The previous example than becomes:

var approvedOrders = new WrappedFieldsObjectQuery<Order>(new EFTestDatabaseEntities().Orders)
	.Where(o => o.Status == OrderState.Approved).ToList();

And will now run and replace the Status field in the Expression tree to the DbStatus field in the model just before the translation to SQL. The way this works is by convention, the WrappedFieldsObjectQuery tries to find for every property used if there is an property with the "Db" perfix and than replaces the reference with that one.
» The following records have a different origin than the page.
(** ** How long an envelope is on the wire *)
Lemma json_escape_length c : (String.length (json_escape c) <= 6)%nat.
Proof. apply Nat.leb_le. by destruct c as [[] [] [] [] [] [] [] []]. Qed.
Lemma json_escapes_length s : (String.length (json_escapes s) <= 6 * String.length s)%nat.
Proof.
  induction s as [|c s IH]; [done|]. cbn [json_escapes String.length]. rewrite str_length_app. pose proof (json_escape_length c). lia.
Qed.
Lemma url_char_escape c : url_char c = true -> json_escape c = String c "".
Proof. destruct c as [[] [] [] [] [] [] [] []]; vm_compute; congruence. Qed.
Lemma url_escapes s : str_all url_char s = true -> json_escapes s = s.
Proof.
  induction s as [|c s IH]; [done|]. cbn [str_all]. intros [Hc Hs]%andb_prop. cbn [json_escapes].
  rewrite url_char_escape, IH by done. by rewrite str_app_cons, str_app_nil_l.
Qed.
Lemma quote_length s : byte_length (quote s) = byte_length (json_escapes s) + 2.
Proof. unfold byte_length, quote. rewrite !str_length_app. change (String.length dquote) with 1%nat. lia. Qed.
Lemma string_text_length s n : byte_length s <= n -> byte_length (text (JStr s)) <= 6 * n + 2.
Proof.
  intros H. change (text (JStr s)) with (quote s). rewrite quote_length. pose proof (json_escapes_length s).
  unfold byte_length in *. lia.
Qed.
Lemma url_text_length s : str_all url_char s = true -> byte_length (text (JStr s)) = byte_length s + 2.
Proof. intros H. change (text (JStr s)) with (quote s). by rewrite quote_length, url_escapes. Qed.
Lemma number_text_length z : 0 <= z <= max_safe_integer -> byte_length (text (JNum z)) <= 16.
Proof.
  intros H. change (text (JNum z)) with (bigint_to_string z). unfold bigint_to_string. rewrite (proj2 (Z.ltb_ge z 0)) by lia.
  apply nat_digits_length; unfold max_safe_integer in *; lia.
Qed.
Lemma join_length l : byte_length (join "," l) <= foldr (fun s acc => byte_length s + 1 + acc) 0 l.
Proof.
  induction l as [|s l IH]; [done|]. rewrite join_cons. cbn [foldr]. unfold byte_length in *. rewrite str_length_app.
  destruct l as [|s' l]; [cbn [String.length foldr]; lia|]. rewrite str_length_app. cbn [String.length] in *. lia.
Qed.
Lemma member_text_length k v : byte_length (member_text (k, v)) <= 6 * byte_length k + 3 + byte_length (text v).
Proof.
  unfold member_text. cbn [fst snd]. pose proof (quote_length k). pose proof (json_escapes_length k).
  unfold byte_length in *. rewrite !str_length_app. cbn [String.length]. lia.
Qed.
Lemma keyId_text_length s : sabclKeyId s = true -> byte_length (text (JStr s)) <= 386.
Proof.
  unfold sabclKeyId, len_between. intros [[_ H]%andb_prop _]%andb_prop. apply Nat.leb_le in H.
  apply (string_text_length s 64). unfold byte_length. lia.
Qed.
Lemma base64Url_text_length max s : base64Url max s = true -> byte_length (text (JStr s)) <= max + 2.
Proof. unfold base64Url. intros H. bool_to_Z. rewrite url_text_length by done. lia. Qed.
Lemma members_text_length fs : foldr (fun s acc => byte_length s + 1 + acc) 0 (map member_text fs) <=
  foldr (fun '(k, v) acc => 6 * byte_length k + 4 + byte_length (text v) + acc) 0 fs.
Proof. induction fs as [|[k v] fs IH]; [done|]. cbn [map foldr]. pose proof (member_text_length k v). lia. Qed.
Lemma object_text_length fs : plain (JObj fs) = true ->
  byte_length (text (JObj fs)) <= 2 + foldr (fun '(k, v) acc => 6 * byte_length k + 4 + byte_length (text v) + acc) 0 fs.
Proof.
  intros [_ Hp]%andb_prop. rewrite text_obj by done. pose proof (join_length (map member_text fs)).
  pose proof (members_text_length fs). unfold byte_length in *. rewrite !str_length_app. cbn [String.length]. lia.
Qed.
Lemma envelope_text_length e : envelope_ok e = true -> byte_length (en_ct e) <= 90000 ->
  byte_length (text (envelope_json e)) <= 100000.
Proof.
  intros H Hct. assert (Hplain : plain (envelope_json e) = true) by (by destruct e).
  unfold envelope_json in *. pose proof (object_text_length _ Hplain) as Hj. cbn [foldr] in Hj.
  unfold envelope_ok, envelope_header_ok, zod_int, safe_integer, SABCL_MAX_HOP_LIMIT in H. bool_to_Z.
  assert (Hctl : byte_length (text (JStr (en_ct e))) <= 90002).
  { match goal with H : base64Url SABCL_MAX_ENVELOPE_BYTES (en_ct e) = true |- _ => unfold base64Url in H; bool_to_Z end.
    rewrite url_text_length by done. lia. }
  repeat match goal with H : base64Url _ (?f e) = true |- _ => apply base64Url_text_length in H end.
  repeat match goal with H : sabclKeyId _ = true |- _ => apply keyId_text_length in H end.
  assert (Hv : byte_length (text (JStr (en_v e))) <= 50).
  { match goal with H : en_v e = _ |- _ => rewrite H end. vm_compute. discriminate. }
  pose proof (number_text_length (en_iat e)). pose proof (number_text_length (en_exp e)).
  pose proof (number_text_length (en_hl e)). pose proof (number_text_length (en_pad e)). unfold max_safe_integer in *.
  repeat match type of Hj with context [byte_length (String ?c ?s)] =>
    let x := eval vm_compute in (byte_length (String c s)) in change (byte_length (String c s)) with x in Hj end.
  lia.
Qed.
So if the wrapped field was named WrappedStatus, this wouldn't have worked, but it avoids any clutter on the Entity site with either attributes or interfaces.

You can get the source here. (you can also download compiled dll's for EF 1 and EF 4 from Github) Both Entity Framework 1 and Entity Framework 4 are supported, but for EF4 I've only tested it with the generate model from database. I added EF4 support while I haven't used it yet in any project, but I will investigate soon if EF4 offers better ways to do this, and if POCO even needs this kind of extension.

ps. you can also use this wrapper to protect your relations (such as collections) to other entities, see my other post describing this.